╭──
(** [fmt.Sscanf(name, "%d_", &version)]: blanks, a sign, digits, an underscore. *)
Fixpoint leading_digits (s : string) : string :=
  match s with String c s' => if is_digit c then String c (leading_digits s') else ""%string | _ => ""%string end.
Definition version_of (name : string) : option Z :=
  let s := TrimLeft name [" "; ascii_of_nat 9]%char in
  let sign := if HasPrefix s "-" then "-" else if HasPrefix s "+" then "+" else "" in
  let digits := leading_digits (TrimPrefix s sign) in
  if HasPrefix (drop_str (String.length digits) (TrimPrefix s sign)) "_" then Atoi (sign ++ digits) else None%string.

Example versions : map version_of ["001_initial.sql"; "007_http_only_constraints.sql"; "12.sql"; "notes_1.sql"; "_x"]%string
  = [Some 1; Some 7; None; None; None].
Proof. vm_compute. reflexivity. Qed.

(** What a statement with its arguments does to the tables.  No migration names
    [schema_migrations], whose rows are kept apart. *)
Class SqlEngine (T : Type) := { sql_exec : string -> list string -> T -> res string T }.

(** [db_versions]: [None] when the table [schema_migrations] does not exist. *)
Record Database (T : Type) := mkDatabase { db_tables : T; db_versions : option (gset Z) }.
Arguments mkDatabase {T} db_tables db_versions.
Arguments db_tables {T} d.
Arguments db_versions {T} d.

(** A connection, with the number of calls made of it. *)
Record Conn (T : Type) := mkConn { cn_db : Database T; cn_tick : nat }.
Arguments mkConn {T} cn_db cn_tick.
Arguments cn_db {T} c.
Arguments cn_tick {T} c.

Section Migrations.
(** [fault n]: the error of the [n]-th call, when it fails; a server that is killed
    makes no further call that works. *)
Context {T : Type} `{SqlEngine T} (fault : nat -> option string).

Abbreviation SQ := (ST (Conn T) string).

Definition on_database {A} (f : Database T -> res string (A * Database T)) : SQ A := fun c =>
  match fault (cn_tick c) with
  | Some e => (Err e, mkConn (cn_db c) (S (cn_tick c)))
  | None => match f (cn_db c) with
            | Ok (a, d) => (Ok a, mkConn d (S (cn_tick c)))
            | Err e => (Err e, mkConn (cn_db c) (S (cn_tick c)))
            end
  end.

Definition run_statement (args : list string) (statement : string) (d : Database T) : res string (unit * Database T) :=
  match sql_exec statement args (db_tables d) with
  | Ok t => Ok (tt, mkDatabase t (db_versions d))
  | Err e => Err e
  end.
Definition add_version (v : Z) (d : Database T) : res string (unit * Database T) :=
  match db_versions d with
  | None => Err "no such table: schema_migrations"%string
  | Some vs => if decide (v ∈ vs) then Err "UNIQUE constraint failed: schema_migrations.version"%string
               else Ok (tt, mkDatabase (db_tables d) (Some ({[v]} ∪ vs)))
  end.
Definition is_applied (v : Z) (d : Database T) : res string (bool * Database T) :=
  match db_versions d with
  | None => Err "no such table: schema_migrations"%string
  | Some vs => Ok (bool_decide (v ∈ vs), d)
  end.
(** [CREATE TABLE IF NOT EXISTS schema_migrations] *)
Definition create_versions (d : Database T) : res string (unit * Database T) :=
  Ok (tt, mkDatabase (db_tables d) (Some (default ∅ (db_versions d)))).

(** A call that changes no table. *)
Definition plain_call : SQ unit := on_database (fun d => Ok (tt, d)).

(** [BeginTx], the body, [Commit]; after an error the connection is rolled back. *)
Definition in_transaction (body : SQ unit) : SQ unit := plain_call;; body;; plain_call.
Definition transaction (body : SQ unit) : SQ unit := fun c =>
  match in_transaction body c with
  | (Ok _, c') => (Ok tt, c')
  | (Err e, c') => (Err e, mkConn (cn_db c) (cn_tick c'))
  end.

Definition migrate_entry (entry : string * string) : SQ unit :=
  match version_of entry.1 with
  | None => ret tt
  | Some version =>
      applied ← on_database (is_applied version);
      if applied : bool then ret tt
      else transaction (
        map_err (fun e => "migration " ++ entry.1 ++ ": " ++ e)%string
          (for_each (statements entry.2) (fun s => on_database (run_statement [] s)));;
        on_database (add_version version))
  end.

(** [entries] are the embedded files in the order of their names. *)
Definition migrate (entries : list (string * string)) : SQ unit :=
  on_database create_versions;; for_each entries migrate_entry.

Definition identity_statement : string :=
  "INSERT OR IGNORE INTO system_identity(singleton_id,server_instance_id,created_at) VALUES(1,?,datetime('now'))".
Definition ensureSystemIdentity (new_id : string) : SQ unit :=
  on_database (run_statement [new_id] identity_statement).

Definition pragmas : list string :=
  ["PRAGMA journal_mode=WAL"; "PRAGMA foreign_keys=ON"; "PRAGMA busy_timeout=5000"; "PRAGMA synchronous=FULL"]%string.

(** A pragma changes no table. *)
Definition Open (entries : list (string * string)) (new_id : string) : SQ unit :=
  map_err (fun e => "open sqlite: " ++ e)%string plain_call;;
  for_each pragmas (fun pragma =>
    map_err (fun e => "set " ++ pragma ++ ": " ++ e)%string (on_database (fun d => Ok (tt, d))));;
  migrate entries;;
  ensureSystemIdentity new_id.

Definition Checkpoint : SQ unit := plain_call.

(** The command [db-checkpoint]. *)
Definition checkpoint_command (databasePath : string) (entries : list (string * string)) (new_id : string) : SQ unit :=
  fail_if (String.eqb databasePath "") "-db or FRP_SERVER_DB is required"%string;;
  map_err (fun e => "open database: " ++ e)%string (Open entries new_id);;
  map_err (fun e => "checkpoint failed: " ++ e)%string Checkpoint.
End Migrations.

(** ** The FRPS process *)

(** The [n]-th question the server asks outside: the bytes of a file, the output of
    a command that ran to its end and whether it failed, the process that a command
    started, and whether that process has ended by now. *)
Class FrpsEnv := {
  fr_read : nat -> string -> res string string;
  fr_sha256 : string -> string;
  fr_combined : nat -> list string -> string * bool;
  fr_start : nat -> list string -> res string Z;
  fr_ended : nat -> Z -> bool
}.

Record FrpsConfig := mkFrpsConfig { fc_Binary : string; fc_SHA256 : string; fc_Config : string }.

(** The goroutine that waits for the process sends its result once. *)
Inductive Waiter := Waiting | Sent | Received.
Record Process := mkProcess { pr_pid : Z; pr_done : Waiter }.

Section Frps.
Context `{UnicodeTables} `{FrpsEnv}.

Definition VerifyBinary (n : nat) (path expectedSHA256 : string) : res string unit :=
  if String.eqb path "" || String.eqb expectedSHA256 "" then Err "FRPS binary and SHA-256 are required"%string
  else match fr_read n path with
       | Err e => Err e
       | Ok content =>
           let actual := hex_encode (fr_sha256 content) in
           if EqualFold actual (TrimSpace expectedSHA256) then Ok tt
           else Err ("FRPS binary SHA-256 mismatch: got " ++ actual)%string
       end.

Definition VerifyConfig (n : nat) (binary configPath : string) : res string unit :=
  if blank binary || blank configPath then Err "FRPS binary and config path are required"%string
  else match fr_combined n [binary; "verify"; "-c"; configPath]%string with
       | (_, false) => Ok tt
       | (output, true) =>
           let message := TrimSpace output in
           Err ("FRPS config verification failed: " ++ (if Nat.ltb 240 (String.length message) then take_str 240 message else message))%string
       end.

(** The questions [n], [n+1] and [n+2]. *)
Definition Start (n : nat) (c : FrpsConfig) : res string Process :=
  match VerifyBinary n (fc_Binary c) (fc_SHA256 c) with
  | Err e => Err e
  | Ok _ =>
      if String.eqb (fc_Config c) "" then Err "FRPS config path is required"%string
      else match VerifyConfig (n + 1) (fc_Binary c) (fc_Config c) with
           | Err e => Err e
           | Ok _ =>
               match fr_start (n + 2) [fc_Binary c; "-c"; fc_Config c]%string with
               | Err e => Err e
               | Ok pid => Ok (mkProcess pid Waiting)
               end
           end
  end.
╰──
[Task details] Return, from the data, each line that has the word "Some" in it.

[Solution to the problem]
  = [Some 1; Some 7; None; None; None].
  | Some e => (Err e, mkConn (cn_db c) (S (cn_tick c)))
  | Some vs => if decide (v ∈ vs) then Err "UNIQUE constraint failed: schema_migrations.version"%string
               else Ok (tt, mkDatabase (db_tables d) (Some ({[v]} ∪ vs)))
  | Some vs => Ok (bool_decide (v ∈ vs), d)
  Ok (tt, mkDatabase (db_tables d) (Some (default ∅ (db_versions d)))).
  | Some version =>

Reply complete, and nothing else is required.